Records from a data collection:

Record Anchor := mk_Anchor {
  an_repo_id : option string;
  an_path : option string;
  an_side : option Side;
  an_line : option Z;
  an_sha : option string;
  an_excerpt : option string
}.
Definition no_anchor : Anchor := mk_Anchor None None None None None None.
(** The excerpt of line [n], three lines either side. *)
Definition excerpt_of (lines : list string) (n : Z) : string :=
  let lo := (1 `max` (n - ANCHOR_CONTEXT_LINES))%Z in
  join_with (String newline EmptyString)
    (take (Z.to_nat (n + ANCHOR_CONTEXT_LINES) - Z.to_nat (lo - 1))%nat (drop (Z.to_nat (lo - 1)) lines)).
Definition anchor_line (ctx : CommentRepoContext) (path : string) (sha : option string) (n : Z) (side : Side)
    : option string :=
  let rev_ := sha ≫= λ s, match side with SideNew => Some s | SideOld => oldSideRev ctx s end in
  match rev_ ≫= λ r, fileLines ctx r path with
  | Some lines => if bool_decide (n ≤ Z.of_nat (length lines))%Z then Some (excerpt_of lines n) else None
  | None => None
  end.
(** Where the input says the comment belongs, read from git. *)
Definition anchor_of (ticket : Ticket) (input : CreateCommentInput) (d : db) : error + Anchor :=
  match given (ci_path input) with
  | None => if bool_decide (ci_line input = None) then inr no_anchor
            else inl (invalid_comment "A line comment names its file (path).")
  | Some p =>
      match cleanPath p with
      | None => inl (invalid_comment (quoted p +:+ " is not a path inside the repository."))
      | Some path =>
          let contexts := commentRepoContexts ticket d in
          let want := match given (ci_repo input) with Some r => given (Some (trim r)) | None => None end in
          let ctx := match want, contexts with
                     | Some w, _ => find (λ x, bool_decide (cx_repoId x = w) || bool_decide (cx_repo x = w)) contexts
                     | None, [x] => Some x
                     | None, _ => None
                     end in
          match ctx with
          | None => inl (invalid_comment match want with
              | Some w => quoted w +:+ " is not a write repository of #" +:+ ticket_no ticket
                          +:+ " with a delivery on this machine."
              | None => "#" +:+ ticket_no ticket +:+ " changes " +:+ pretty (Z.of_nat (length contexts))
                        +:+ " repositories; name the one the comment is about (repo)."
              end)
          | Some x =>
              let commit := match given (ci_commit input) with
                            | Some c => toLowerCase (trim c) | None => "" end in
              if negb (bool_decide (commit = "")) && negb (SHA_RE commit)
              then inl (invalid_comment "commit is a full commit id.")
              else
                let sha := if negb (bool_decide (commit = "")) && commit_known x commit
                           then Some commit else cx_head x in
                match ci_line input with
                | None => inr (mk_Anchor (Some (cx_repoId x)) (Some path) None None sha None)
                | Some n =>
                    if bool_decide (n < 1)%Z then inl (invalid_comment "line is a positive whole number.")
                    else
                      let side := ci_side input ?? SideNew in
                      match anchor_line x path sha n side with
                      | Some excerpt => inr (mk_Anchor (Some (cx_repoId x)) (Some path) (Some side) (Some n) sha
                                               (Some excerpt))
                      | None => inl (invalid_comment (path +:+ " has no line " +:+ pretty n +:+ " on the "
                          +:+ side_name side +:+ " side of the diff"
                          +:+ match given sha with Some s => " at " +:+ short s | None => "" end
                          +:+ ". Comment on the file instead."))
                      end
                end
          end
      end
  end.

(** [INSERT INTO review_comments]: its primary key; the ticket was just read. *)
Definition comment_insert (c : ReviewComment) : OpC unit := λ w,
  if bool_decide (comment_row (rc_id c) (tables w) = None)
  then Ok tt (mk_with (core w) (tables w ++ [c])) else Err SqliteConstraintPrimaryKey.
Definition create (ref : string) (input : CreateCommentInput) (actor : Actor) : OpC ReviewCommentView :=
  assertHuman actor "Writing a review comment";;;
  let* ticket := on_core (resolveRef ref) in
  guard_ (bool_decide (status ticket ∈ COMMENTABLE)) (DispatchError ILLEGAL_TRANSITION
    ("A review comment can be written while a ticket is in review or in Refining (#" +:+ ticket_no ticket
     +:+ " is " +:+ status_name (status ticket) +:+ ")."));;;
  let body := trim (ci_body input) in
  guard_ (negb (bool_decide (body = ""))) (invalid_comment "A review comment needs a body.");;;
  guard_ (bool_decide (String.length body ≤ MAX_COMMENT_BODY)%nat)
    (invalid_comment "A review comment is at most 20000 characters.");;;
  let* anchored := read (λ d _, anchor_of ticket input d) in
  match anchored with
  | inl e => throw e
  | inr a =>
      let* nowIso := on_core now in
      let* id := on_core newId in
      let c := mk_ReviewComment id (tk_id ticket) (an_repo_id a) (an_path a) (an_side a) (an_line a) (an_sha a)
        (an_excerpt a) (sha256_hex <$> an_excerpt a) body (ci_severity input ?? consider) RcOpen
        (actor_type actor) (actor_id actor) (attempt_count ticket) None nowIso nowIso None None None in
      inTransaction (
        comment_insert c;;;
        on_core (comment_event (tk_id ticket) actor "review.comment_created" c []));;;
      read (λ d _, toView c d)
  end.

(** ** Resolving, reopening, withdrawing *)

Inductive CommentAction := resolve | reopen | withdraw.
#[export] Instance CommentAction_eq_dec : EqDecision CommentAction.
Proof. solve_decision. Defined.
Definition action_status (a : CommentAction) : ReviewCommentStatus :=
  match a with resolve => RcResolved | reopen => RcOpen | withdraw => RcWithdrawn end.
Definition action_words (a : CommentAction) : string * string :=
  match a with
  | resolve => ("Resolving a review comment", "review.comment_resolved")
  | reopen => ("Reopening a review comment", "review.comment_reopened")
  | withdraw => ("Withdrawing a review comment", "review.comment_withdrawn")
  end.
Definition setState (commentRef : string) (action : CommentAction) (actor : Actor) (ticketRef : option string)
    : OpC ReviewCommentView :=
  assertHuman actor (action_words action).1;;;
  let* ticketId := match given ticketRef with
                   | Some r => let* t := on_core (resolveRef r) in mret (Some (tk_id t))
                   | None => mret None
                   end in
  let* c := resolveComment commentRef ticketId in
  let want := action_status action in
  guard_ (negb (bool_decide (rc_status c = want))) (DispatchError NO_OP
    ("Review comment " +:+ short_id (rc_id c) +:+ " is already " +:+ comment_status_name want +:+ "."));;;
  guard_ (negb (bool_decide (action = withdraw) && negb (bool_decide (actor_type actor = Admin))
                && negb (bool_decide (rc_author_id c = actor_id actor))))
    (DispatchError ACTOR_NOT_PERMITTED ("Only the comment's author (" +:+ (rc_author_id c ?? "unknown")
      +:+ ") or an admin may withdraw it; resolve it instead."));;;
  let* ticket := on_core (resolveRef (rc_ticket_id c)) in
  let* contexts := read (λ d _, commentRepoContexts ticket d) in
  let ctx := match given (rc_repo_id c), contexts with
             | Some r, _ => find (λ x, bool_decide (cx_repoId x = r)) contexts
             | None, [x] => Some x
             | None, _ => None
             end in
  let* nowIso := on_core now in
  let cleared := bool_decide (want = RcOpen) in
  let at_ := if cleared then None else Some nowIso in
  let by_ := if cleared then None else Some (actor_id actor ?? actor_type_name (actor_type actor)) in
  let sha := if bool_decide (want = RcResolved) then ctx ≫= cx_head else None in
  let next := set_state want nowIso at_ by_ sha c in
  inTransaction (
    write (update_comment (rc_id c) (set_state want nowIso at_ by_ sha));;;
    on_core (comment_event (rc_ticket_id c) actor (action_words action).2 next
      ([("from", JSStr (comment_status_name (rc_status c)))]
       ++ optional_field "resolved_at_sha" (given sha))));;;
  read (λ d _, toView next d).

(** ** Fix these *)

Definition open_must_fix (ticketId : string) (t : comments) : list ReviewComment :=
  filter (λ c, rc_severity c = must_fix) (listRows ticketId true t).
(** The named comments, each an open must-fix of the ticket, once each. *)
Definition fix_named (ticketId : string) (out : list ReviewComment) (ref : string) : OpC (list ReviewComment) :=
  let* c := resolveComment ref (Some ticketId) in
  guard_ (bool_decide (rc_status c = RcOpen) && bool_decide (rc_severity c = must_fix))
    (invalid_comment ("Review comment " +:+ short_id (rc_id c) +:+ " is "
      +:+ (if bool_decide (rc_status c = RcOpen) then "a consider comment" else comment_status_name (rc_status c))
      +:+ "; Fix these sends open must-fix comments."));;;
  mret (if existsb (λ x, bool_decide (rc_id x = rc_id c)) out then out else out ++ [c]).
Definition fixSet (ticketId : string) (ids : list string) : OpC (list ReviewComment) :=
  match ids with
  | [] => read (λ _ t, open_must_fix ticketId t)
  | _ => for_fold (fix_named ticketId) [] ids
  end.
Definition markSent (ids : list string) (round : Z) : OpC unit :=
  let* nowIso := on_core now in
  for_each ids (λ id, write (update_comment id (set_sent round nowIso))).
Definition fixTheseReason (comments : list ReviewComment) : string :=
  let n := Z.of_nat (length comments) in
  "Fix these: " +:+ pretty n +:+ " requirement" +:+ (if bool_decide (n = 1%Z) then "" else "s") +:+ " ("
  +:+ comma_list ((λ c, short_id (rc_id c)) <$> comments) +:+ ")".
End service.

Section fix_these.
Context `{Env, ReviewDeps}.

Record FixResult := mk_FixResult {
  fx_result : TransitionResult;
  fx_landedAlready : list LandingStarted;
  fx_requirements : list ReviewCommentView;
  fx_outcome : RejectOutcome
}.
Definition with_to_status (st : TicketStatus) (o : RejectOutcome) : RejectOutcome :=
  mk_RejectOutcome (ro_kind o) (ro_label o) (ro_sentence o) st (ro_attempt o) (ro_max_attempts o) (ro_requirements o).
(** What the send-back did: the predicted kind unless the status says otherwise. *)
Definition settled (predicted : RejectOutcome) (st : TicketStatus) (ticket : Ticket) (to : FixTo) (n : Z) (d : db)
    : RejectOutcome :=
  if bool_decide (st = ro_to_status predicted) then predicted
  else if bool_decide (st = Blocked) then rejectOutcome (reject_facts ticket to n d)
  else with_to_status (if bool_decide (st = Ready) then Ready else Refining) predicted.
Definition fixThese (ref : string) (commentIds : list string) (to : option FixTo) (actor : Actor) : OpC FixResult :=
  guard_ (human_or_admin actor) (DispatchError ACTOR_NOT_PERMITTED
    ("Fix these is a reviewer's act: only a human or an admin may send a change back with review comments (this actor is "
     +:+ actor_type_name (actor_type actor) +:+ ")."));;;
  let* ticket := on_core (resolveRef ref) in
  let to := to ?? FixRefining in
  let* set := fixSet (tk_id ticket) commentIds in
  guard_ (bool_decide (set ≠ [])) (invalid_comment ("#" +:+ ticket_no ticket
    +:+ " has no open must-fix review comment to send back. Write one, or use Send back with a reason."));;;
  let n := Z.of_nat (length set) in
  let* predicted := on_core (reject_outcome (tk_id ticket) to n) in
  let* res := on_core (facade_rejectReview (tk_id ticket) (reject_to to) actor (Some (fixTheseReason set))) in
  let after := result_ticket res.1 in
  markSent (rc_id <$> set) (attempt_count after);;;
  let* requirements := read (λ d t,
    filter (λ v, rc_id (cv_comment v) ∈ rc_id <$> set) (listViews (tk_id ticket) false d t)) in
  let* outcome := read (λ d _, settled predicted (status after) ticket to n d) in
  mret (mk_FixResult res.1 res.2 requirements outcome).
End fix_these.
--
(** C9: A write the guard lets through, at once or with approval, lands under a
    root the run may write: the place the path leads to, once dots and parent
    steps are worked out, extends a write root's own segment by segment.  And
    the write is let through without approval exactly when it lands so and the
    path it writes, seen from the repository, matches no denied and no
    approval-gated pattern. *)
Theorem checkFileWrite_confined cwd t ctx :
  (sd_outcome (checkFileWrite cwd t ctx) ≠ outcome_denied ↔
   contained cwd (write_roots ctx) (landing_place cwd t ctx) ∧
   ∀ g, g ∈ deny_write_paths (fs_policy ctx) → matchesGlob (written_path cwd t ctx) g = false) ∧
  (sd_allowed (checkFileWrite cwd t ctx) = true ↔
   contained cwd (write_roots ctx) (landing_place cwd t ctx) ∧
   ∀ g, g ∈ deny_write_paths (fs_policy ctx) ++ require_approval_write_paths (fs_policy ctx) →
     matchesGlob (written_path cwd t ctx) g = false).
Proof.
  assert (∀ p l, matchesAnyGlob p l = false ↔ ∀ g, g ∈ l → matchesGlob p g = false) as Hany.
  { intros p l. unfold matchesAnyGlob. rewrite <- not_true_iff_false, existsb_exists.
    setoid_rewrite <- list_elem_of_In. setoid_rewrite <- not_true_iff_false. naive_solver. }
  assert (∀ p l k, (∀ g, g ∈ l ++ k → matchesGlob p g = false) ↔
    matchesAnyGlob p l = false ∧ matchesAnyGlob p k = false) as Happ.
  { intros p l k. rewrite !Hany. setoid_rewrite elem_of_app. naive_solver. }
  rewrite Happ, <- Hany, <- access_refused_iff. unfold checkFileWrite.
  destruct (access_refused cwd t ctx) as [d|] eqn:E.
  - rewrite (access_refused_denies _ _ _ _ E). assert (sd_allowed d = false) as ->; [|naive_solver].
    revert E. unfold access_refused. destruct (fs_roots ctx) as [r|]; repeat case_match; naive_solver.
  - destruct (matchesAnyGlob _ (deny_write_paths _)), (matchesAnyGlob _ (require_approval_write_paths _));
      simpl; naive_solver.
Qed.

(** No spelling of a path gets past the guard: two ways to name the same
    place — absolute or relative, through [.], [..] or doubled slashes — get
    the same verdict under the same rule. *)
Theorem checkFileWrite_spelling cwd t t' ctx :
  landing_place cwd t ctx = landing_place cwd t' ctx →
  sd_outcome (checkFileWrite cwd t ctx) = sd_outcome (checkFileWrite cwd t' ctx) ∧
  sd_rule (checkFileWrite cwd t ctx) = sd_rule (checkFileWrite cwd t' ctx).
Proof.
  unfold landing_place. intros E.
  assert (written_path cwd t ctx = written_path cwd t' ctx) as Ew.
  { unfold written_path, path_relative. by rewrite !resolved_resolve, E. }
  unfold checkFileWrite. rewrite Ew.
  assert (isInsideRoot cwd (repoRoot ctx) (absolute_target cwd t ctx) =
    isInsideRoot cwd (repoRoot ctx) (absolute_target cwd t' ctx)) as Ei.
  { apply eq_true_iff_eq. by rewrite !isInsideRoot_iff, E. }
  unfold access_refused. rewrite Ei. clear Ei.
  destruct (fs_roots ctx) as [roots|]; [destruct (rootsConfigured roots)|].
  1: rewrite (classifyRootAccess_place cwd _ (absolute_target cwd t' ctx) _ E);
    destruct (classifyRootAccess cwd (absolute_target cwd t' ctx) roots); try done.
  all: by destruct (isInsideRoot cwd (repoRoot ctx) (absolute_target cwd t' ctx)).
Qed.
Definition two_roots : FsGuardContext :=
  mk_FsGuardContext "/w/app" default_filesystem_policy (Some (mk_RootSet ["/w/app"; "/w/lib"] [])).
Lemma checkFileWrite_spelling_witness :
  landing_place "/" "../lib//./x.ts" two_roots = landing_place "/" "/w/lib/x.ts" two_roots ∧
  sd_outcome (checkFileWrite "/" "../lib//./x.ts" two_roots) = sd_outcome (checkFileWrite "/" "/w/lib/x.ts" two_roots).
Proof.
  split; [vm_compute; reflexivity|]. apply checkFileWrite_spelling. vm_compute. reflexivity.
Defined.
* * *
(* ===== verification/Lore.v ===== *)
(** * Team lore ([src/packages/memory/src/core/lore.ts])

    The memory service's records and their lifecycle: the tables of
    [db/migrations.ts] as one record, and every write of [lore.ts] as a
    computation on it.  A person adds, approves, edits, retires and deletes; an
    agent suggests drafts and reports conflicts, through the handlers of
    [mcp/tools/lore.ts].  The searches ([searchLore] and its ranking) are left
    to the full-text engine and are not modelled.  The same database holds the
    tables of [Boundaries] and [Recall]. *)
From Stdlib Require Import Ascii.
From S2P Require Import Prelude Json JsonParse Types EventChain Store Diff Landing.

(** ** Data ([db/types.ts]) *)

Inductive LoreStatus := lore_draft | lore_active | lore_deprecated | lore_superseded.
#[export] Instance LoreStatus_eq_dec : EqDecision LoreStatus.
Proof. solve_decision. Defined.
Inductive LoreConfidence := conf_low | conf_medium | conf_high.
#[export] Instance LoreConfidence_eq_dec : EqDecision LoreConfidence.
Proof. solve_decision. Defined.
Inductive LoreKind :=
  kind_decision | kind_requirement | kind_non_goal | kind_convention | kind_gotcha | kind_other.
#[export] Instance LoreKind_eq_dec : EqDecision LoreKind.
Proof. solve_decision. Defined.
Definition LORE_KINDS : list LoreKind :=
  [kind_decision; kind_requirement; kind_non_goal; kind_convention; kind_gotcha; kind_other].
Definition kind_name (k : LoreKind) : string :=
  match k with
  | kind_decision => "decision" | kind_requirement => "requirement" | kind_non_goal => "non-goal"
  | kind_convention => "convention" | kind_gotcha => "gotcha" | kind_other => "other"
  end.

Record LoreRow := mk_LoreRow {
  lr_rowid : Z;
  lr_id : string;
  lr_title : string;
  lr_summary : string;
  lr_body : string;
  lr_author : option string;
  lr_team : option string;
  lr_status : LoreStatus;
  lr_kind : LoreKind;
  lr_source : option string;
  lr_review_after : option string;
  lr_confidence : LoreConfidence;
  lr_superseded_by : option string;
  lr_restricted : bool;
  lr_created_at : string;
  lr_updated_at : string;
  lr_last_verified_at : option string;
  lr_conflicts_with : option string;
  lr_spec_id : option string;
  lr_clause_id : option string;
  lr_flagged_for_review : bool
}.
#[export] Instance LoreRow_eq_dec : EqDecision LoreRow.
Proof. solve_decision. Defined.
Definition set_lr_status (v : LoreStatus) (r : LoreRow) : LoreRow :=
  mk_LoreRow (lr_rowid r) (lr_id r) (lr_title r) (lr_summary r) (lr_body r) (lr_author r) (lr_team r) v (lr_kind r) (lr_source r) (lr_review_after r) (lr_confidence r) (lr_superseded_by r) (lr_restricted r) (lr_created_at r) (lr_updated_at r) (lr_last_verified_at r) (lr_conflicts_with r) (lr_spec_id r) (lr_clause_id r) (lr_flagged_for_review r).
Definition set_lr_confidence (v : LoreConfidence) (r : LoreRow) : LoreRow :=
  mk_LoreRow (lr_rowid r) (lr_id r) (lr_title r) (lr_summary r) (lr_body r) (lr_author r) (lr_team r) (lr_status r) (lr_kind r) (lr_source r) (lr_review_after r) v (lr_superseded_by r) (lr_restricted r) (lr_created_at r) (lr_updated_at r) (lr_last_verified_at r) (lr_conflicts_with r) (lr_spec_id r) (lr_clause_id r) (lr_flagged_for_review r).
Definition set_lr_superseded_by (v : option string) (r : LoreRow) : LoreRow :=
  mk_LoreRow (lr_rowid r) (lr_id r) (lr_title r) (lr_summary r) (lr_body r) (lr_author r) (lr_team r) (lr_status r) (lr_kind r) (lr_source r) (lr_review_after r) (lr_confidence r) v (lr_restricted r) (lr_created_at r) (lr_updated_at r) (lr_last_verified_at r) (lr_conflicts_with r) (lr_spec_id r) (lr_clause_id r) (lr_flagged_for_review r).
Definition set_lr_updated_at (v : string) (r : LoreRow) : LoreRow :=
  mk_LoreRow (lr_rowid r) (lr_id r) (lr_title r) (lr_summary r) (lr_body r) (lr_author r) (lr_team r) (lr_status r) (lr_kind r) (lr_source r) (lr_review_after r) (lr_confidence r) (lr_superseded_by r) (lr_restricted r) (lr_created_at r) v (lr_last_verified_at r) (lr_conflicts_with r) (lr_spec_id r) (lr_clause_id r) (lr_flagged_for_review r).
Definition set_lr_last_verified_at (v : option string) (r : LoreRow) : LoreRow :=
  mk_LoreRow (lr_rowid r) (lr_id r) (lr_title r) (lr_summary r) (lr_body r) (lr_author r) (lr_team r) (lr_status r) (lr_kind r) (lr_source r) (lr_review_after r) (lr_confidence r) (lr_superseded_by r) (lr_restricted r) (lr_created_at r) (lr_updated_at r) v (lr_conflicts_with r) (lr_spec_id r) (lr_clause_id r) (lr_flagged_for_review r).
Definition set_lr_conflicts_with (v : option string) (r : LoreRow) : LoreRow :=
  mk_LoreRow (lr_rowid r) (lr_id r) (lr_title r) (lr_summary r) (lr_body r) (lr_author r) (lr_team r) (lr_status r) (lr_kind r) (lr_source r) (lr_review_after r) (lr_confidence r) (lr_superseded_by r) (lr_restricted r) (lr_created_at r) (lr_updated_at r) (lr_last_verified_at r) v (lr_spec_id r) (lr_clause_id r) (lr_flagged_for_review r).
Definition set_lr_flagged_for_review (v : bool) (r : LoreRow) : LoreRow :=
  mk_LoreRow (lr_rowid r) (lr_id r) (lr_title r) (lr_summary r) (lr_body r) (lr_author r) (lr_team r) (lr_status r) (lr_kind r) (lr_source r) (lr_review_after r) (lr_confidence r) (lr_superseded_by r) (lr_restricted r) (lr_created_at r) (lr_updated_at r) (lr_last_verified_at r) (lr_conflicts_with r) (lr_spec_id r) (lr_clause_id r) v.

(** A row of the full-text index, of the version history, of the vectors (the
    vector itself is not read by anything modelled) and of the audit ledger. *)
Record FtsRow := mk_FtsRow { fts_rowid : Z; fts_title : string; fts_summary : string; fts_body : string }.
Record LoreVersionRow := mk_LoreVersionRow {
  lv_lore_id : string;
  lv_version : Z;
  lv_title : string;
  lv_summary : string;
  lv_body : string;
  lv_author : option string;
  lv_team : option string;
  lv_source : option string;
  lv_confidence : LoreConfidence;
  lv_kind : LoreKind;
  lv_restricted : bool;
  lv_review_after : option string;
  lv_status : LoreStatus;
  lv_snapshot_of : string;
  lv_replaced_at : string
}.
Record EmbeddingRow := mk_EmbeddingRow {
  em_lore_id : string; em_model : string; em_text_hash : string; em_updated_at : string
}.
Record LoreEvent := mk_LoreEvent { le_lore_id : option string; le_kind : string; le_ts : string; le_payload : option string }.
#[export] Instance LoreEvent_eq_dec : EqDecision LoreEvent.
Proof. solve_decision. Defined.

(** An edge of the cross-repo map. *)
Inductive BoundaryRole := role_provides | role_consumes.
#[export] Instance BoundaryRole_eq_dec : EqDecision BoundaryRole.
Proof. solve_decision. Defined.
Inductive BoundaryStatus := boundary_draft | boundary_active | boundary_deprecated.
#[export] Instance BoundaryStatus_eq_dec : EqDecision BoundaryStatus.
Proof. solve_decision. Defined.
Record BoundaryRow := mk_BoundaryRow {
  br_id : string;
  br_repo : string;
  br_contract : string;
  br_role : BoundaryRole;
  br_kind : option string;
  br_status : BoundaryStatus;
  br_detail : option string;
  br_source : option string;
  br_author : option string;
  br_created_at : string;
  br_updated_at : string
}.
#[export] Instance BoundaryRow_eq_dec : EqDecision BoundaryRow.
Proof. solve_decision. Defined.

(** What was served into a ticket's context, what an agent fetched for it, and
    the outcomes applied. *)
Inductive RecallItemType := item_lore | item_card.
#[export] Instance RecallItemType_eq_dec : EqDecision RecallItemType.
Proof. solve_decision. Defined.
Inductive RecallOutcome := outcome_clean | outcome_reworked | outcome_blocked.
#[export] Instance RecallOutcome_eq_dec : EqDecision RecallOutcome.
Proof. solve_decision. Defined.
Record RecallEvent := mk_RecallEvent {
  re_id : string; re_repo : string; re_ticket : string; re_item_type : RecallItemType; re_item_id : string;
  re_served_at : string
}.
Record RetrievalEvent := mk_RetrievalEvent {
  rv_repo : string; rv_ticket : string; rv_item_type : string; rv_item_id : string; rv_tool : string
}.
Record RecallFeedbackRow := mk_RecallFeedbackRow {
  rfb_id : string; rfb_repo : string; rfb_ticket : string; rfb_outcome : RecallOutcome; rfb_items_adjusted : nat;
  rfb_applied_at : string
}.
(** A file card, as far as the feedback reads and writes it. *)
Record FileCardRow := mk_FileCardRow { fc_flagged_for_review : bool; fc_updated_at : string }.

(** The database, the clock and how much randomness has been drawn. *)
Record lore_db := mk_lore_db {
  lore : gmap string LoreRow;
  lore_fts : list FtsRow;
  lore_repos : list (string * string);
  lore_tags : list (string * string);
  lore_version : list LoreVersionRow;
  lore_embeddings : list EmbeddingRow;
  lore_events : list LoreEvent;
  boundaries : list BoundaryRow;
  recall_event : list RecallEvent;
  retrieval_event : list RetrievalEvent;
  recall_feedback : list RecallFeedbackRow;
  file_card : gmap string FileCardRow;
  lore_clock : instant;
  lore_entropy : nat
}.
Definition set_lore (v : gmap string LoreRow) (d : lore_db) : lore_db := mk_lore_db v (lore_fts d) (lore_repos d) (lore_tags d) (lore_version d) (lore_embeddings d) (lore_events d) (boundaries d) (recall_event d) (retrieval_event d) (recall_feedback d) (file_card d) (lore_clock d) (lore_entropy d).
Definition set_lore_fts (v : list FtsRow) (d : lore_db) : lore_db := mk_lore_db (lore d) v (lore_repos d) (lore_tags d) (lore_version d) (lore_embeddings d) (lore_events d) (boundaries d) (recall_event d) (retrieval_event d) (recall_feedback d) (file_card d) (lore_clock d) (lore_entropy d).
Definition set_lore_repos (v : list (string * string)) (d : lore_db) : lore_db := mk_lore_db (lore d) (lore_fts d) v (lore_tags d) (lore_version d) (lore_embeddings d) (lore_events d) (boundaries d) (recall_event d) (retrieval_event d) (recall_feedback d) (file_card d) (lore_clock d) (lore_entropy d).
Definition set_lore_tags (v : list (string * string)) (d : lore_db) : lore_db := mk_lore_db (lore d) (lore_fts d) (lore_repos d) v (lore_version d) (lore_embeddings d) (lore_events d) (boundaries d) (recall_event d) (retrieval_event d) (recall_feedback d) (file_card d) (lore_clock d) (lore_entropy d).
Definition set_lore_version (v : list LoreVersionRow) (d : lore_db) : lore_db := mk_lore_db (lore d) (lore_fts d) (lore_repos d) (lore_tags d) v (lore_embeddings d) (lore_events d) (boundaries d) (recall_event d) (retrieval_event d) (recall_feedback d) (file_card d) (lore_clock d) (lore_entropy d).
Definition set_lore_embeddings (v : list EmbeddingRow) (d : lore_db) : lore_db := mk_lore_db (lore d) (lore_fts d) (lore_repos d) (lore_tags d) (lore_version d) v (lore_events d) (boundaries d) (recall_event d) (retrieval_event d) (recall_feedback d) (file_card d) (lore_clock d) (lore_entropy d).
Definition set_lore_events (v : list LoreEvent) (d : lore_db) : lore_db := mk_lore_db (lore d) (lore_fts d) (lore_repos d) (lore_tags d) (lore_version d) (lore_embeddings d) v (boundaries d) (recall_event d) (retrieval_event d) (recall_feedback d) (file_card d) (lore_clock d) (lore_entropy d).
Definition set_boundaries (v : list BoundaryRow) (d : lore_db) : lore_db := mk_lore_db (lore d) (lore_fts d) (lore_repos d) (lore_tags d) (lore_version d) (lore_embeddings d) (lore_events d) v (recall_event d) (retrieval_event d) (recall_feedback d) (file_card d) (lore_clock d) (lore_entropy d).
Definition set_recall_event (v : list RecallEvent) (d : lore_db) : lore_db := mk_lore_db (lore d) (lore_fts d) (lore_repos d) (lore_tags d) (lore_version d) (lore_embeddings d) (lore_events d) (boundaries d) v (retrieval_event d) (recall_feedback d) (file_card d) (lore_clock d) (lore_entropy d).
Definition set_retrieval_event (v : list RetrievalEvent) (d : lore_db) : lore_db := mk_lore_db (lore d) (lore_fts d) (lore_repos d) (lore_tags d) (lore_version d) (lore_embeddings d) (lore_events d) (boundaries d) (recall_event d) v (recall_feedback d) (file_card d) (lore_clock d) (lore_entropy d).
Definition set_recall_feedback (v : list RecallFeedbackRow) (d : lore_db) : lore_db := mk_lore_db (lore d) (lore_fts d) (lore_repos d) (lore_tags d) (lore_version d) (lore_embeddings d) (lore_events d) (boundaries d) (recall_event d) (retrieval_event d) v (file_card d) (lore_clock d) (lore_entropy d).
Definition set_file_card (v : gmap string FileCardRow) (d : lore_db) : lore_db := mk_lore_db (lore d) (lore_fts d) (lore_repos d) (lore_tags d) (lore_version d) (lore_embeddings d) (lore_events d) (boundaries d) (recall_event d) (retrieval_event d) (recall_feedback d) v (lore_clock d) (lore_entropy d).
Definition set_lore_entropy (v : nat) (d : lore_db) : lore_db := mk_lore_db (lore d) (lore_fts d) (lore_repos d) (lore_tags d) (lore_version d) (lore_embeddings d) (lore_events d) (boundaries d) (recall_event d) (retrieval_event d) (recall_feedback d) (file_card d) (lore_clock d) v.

■ Task item: Please transcribe exactly the lines above from the line that has "(** A file card, as" up to and including the line that has "Definition set_lore (v"; no other line belongs in the answer.

■ Exercise output:
(** A file card, as far as the feedback reads and writes it. *)
Record FileCardRow := mk_FileCardRow { fc_flagged_for_review : bool; fc_updated_at : string }.

(** The database, the clock and how much randomness has been drawn. *)
Record lore_db := mk_lore_db {
  lore : gmap string LoreRow;
  lore_fts : list FtsRow;
  lore_repos : list (string * string);
  lore_tags : list (string * string);
  lore_version : list LoreVersionRow;
  lore_embeddings : list EmbeddingRow;
  lore_events : list LoreEvent;
  boundaries : list BoundaryRow;
  recall_event : list RecallEvent;
  retrieval_event : list RetrievalEvent;
  recall_feedback : list RecallFeedbackRow;
  file_card : gmap string FileCardRow;
  lore_clock : instant;
  lore_entropy : nat
}.
Definition set_lore (v : gmap string LoreRow) (d : lore_db) : lore_db := mk_lore_db v (lore_fts d) (lore_repos d) (lore_tags d) (lore_version d) (lore_embeddings d) (lore_events d) (boundaries d) (recall_event d) (retrieval_event d) (recall_feedback d) (file_card d) (lore_clock d) (lore_entropy d).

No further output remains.